TASK OBJECTIVE: From the entries below, return only the lines starting at the one that contains "(** A frame" and ending at the one that contains "revert s. induction es as [|e es IH]; intros s;", exactly as they stand.

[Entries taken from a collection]

(* ===== verification/Access.v ===== *)
(** * Access: the specification of who may type

    What the runner promises its host about viewers, without ciphers, queues,
    connections or routing labels: a machine whose state is the owner, the
    replay floors and whether the one-time grant is spent, and whose events are
    the authenticated requests of viewers.  Refine proves that the orchestrator
    implements it; the theorems here are about every sequence of events. *)
From S2P Require Import Prelude Session Control.

(** ** The machine *)

Record Access := mkAccess {
  a_owner : option bytes;
  a_floors : gmap bytes Z;
  a_spent : bool
}.

Definition access0 : Access := mkAccess None ∅ false.

(** What a viewer's frame asks for. *)
Inductive request :=
| RInput (p : bytes)
| RResize (cols rows : Z)
| RTake
| RGiveUp
| RNothing.

Inductive access_event :=
| AFrame (v : bytes) (seq : Z) (r : request)   (* a frame sealed by viewer [v] *)
| AOwnerLost                                   (* the owner left or was revoked *)
| AIdle.

Definition a_floor (s : Access) (v : bytes) : Z := default 0%Z (a_floors s !! v).

Definition may_take (mode : ControlMode) (s : Access) : bool :=
  match mode with
  | ControlAuto => true
  | ControlViewOnly => false
  | ControlOnce => negb (a_spent s)
  end.

Definition set_a_owner (owner : option bytes) (s : Access) : Access :=
  mkAccess owner (a_floors s) (a_spent s).

(** The effect of a fresh request: only the owner's input and resizes reach the
    pty, and only a free session can be taken. *)
Definition serve (mode : ControlMode) (v : bytes) (r : request) (s : Access)
    : Access * list pty_call :=
  match r with
  | RInput p => (s, if decide (a_owner s = Some v) then [PtyWrite p] else [])
  | RResize cols rows =>
    (s, if decide (a_owner s = Some v /\ cols <> 0%Z /\ rows <> 0%Z)
        then [PtySetsize cols rows] else [])
  | RTake =>
    match a_owner s with
    | Some _ => (s, [])
    | None =>
      if may_take mode s
      then (mkAccess (Some v) (a_floors s) (a_spent s || bool_decide (mode = ControlOnce)), [])
      else (s, [])
    end
  | RGiveUp => (if decide (a_owner s = Some v) then set_a_owner None s else s, [])
  | RNothing => (s, [])
  end.

Definition access_step (mode : ControlMode) (e : access_event) (s : Access)
    : Access * list pty_call :=
  match e with
  | AFrame v seq r =>
    if decide (seq <= a_floor s v)%Z then (s, [])
    else serve mode v r (mkAccess (a_owner s) (<[ v := seq ]> (a_floors s)) (a_spent s))
  | AOwnerLost => (set_a_owner None s, [])
  | AIdle => (s, [])
  end.

(** A trace: the calls of each event, and the state after it. *)
Fixpoint access_run (mode : ControlMode) (es : list access_event) (s : Access)
    : Access * list (list pty_call) :=
  match es with
  | [] => (s, [])
  | e :: es =>
    let '(s, cs) := access_step mode e s in
    let '(s, css) := access_run mode es s in (s, cs :: css)
  end.

(** How often a viewer gained control along a trace. *)
Fixpoint access_grants (mode : ControlMode) (es : list access_event) (s : Access) : nat :=
  match es with
  | [] => 0
  | e :: es =>
    let s' := (access_step mode e s).1 in
    (if decide (a_owner s = None /\ a_owner s' <> None) then 1 else 0)
      + access_grants mode es s'
  end.

(** ** Laws of one event *)

Lemma access_run_cons mode e es s :
  access_run mode (e :: es) s
  = let s' := (access_step mode e s).1 in
    ((access_run mode es s').1, (access_step mode e s).2 :: (access_run mode es s').2).
Proof. simpl. destruct (access_step mode e s) as [s' cs]. simpl. by destruct (access_run _ _ _). Qed.

Lemma a_floor_insert v seq w owner fl spent :
  a_floor (mkAccess owner (<[ v := seq ]> fl) spent) w
  = if decide (v = w) then seq else default 0%Z (fl !! w).
Proof. unfold a_floor. simpl. rewrite lookup_insert. by case_decide. Qed.

Lemma serve_floor mode v r s w : a_floor (serve mode v r s).1 w = a_floor s w.
Proof.
  destruct r; simpl; repeat case_match; try done.
Qed.

(** The floors play no part in serving a fresh request. *)
Lemma serve_calls_floors mode v r owner fl fl' spent :
  (serve mode v r (mkAccess owner fl spent)).2 = (serve mode v r (mkAccess owner fl' spent)).2.
Proof. destruct r; simpl; [done|done| |done|done]. destruct owner; [done|]. by destruct mode, spent. Qed.

Lemma access_step_floor mode e s w : (a_floor s w <= a_floor (access_step mode e s).1 w)%Z.
Proof.
  destruct e as [v seq r| |]; simpl; [|done|done].
  destruct (decide (seq <= a_floor s v)%Z) as [H|H]; [done|].
  rewrite serve_floor, a_floor_insert. case_decide; [subst|]; unfold a_floor in *; lia.
Qed.

(** A frame leaves the floor of its sender at its number or above. *)
Lemma access_step_pins mode v seq r s :
  (seq <= a_floor (access_step mode (AFrame v seq r) s).1 v)%Z.
Proof.
  simpl. destruct (decide (seq <= a_floor s v)%Z) as [H|H]; [done|].
  by rewrite serve_floor, a_floor_insert, decide_True.
Qed.

Lemma access_run_floor mode es s w : (a_floor s w <= a_floor (access_run mode es s).1 w)%Z.
Proof.
  revert s. induction es as [|e es IH]; intros s; [done|]. rewrite access_run_cons. simpl.
  etrans; [apply (access_step_floor mode e)|apply IH].
Qed.

Lemma access_stale mode v seq r s :
  (seq <= a_floor s v)%Z -> access_step mode (AFrame v seq r) s = (s, []).
Proof. intros. simpl. by rewrite decide_True. Qed.

(** Calls come from the owner, who was the owner already. *)
Lemma access_calls_owner mode e s :
  (access_step mode e s).2 <> [] ->
  exists v seq r, e = AFrame v seq r /\ a_owner s = Some v /\ (a_floor s v < seq)%Z /\
    ((exists p, r = RInput p /\ (access_step mode e s).2 = [PtyWrite p]) \/
     (exists c w, r = RResize c w /\ (access_step mode e s).2 = [PtySetsize c w])).
Proof.
  destruct e as [v seq r| |]; simpl; [|done|done].
  destruct (decide (seq <= a_floor s v)%Z) as [H|H]; [done|]. intros Hc.
  exists v, seq, r. destruct r as [p|c w| | |]; simpl in *; try (repeat case_match; done).
  - destruct (decide _); [|done]. repeat split; [done|lia|]. left. by exists p.
  - destruct (decide _) as [[? ?]|]; [|done]. repeat split; [done|lia|]. right. by exists c, w.
Qed.

Lemma access_no_owner_no_calls mode e s : a_owner s = None -> (access_step mode e s).2 = [].
Proof.
  intros Hs. destruct (decide ((access_step mode e s).2 = [])) as [|Hc]; [done|].
  apply access_calls_owner in Hc as (v & seq & r & _ & Ho & _). congruence.
Qed.

(** How the owner can change: not at all, to nobody, or from nobody to the
    sender of a fresh take request that the policy allows. *)
Lemma access_owner_change mode e s :
  let s' := (access_step mode e s).1 in
  (a_owner s' = a_owner s /\ a_spent s' = a_spent s) \/
  (a_owner s' = None /\ a_spent s' = a_spent s) \/
  (exists v seq, e = AFrame v seq RTake /\ (a_floor s v < seq)%Z /\ a_owner s = None /\
     may_take mode s = true /\ a_owner s' = Some v /\
     a_spent s' = (a_spent s || bool_decide (mode = ControlOnce))).
Proof.
  destruct e as [v seq r| |]; simpl; [|tauto|tauto].
  destruct (decide (seq <= a_floor s v)%Z) as [H|H]; [by left|].
  destruct r as [p|c w| | |]; simpl; try (by left).
  - destruct (a_owner s) eqn:Ho; [by left|]. case_match eqn:Hm; [|by left].
    do 2 right. exists v, seq. rewrite <- Hm. repeat split; [lia|done..].
  - case_decide; tauto.
Qed.

(** ** Laws of traces *)

(** The policy's bound on grants, by the grants that are left. *)
Definition grants_left (mode : ControlMode) (s : Access) : option nat :=
  match mode with
  | ControlAuto => None
  | ControlViewOnly => Some 0
  | ControlOnce => Some (if a_spent s then 0 else 1)
  end.

Lemma access_grants_bounded mode es s n :
  grants_left mode s = Some n -> access_grants mode es s <= n.
Proof.
  revert s n. induction es as [|e es IH]; intros s n Hn; simpl; [lia|].
  set (s' := (access_step mode e s).1).
  destruct (access_owner_change mode e s) as
    [[Ho Hs]|[[Ho Hs]|(v & seq & _ & _ & Ho & Hm & Ho' & Hs)]]; fold s' in Ho, Hs.
  - rewrite decide_False by (rewrite Ho; tauto). apply (IH s'). by destruct mode; simpl in *; rewrite ?Hs.
  - rewrite decide_False by tauto. apply (IH s'). by destruct mode; simpl in *; rewrite ?Hs.
  - fold s' in Ho'. rewrite decide_True by (split; [done|by rewrite Ho']).
    destruct mode; simplify_eq/=. destruct (a_spent s) eqn:Hsp; [done|]. simplify_eq/=.
    specialize (IH s' 0). rewrite Hs in IH. specialize (IH eq_refl). lia.
Qed.

(** With nobody in control, nothing reaches the pty until somebody is granted
    control. *)
Lemma access_quiet_without_grants mode es s :
  a_owner s = None -> access_grants mode es s = 0 ->
  Forall (fun cs => cs = []) (access_run mode es s).2 /\ a_owner (access_run mode es s).1 = None.
Proof.
  revert s. induction es as [|e es IH]; intros s Ho Hg; [done|].
  rewrite access_run_cons. simpl in *. case_decide as Hd; [lia|].
  assert (a_owner (access_step mode e s).1 = None) as Ho'.
  { destruct (a_owner (access_step mode e s).1) eqn:E; [|done]. by destruct Hd. }
  destruct (IH _ Ho' Hg) as [H1 H2]. split; [|done].
  constructor; [by apply access_no_owner_no_calls|done].
Qed.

EXERCISE OUTPUT:
(** A frame leaves the floor of its sender at its number or above. *)
Lemma access_step_pins mode v seq r s :
  (seq <= a_floor (access_step mode (AFrame v seq r) s).1 v)%Z.
Proof.
  simpl. destruct (decide (seq <= a_floor s v)%Z) as [H|H]; [done|].
  by rewrite serve_floor, a_floor_insert, decide_True.
Qed.

Lemma access_run_floor mode es s w : (a_floor s w <= a_floor (access_run mode es s).1 w)%Z.
Proof.
  revert s. induction es as [|e es IH]; intros s; [done|]. rewrite access_run_cons. simpl.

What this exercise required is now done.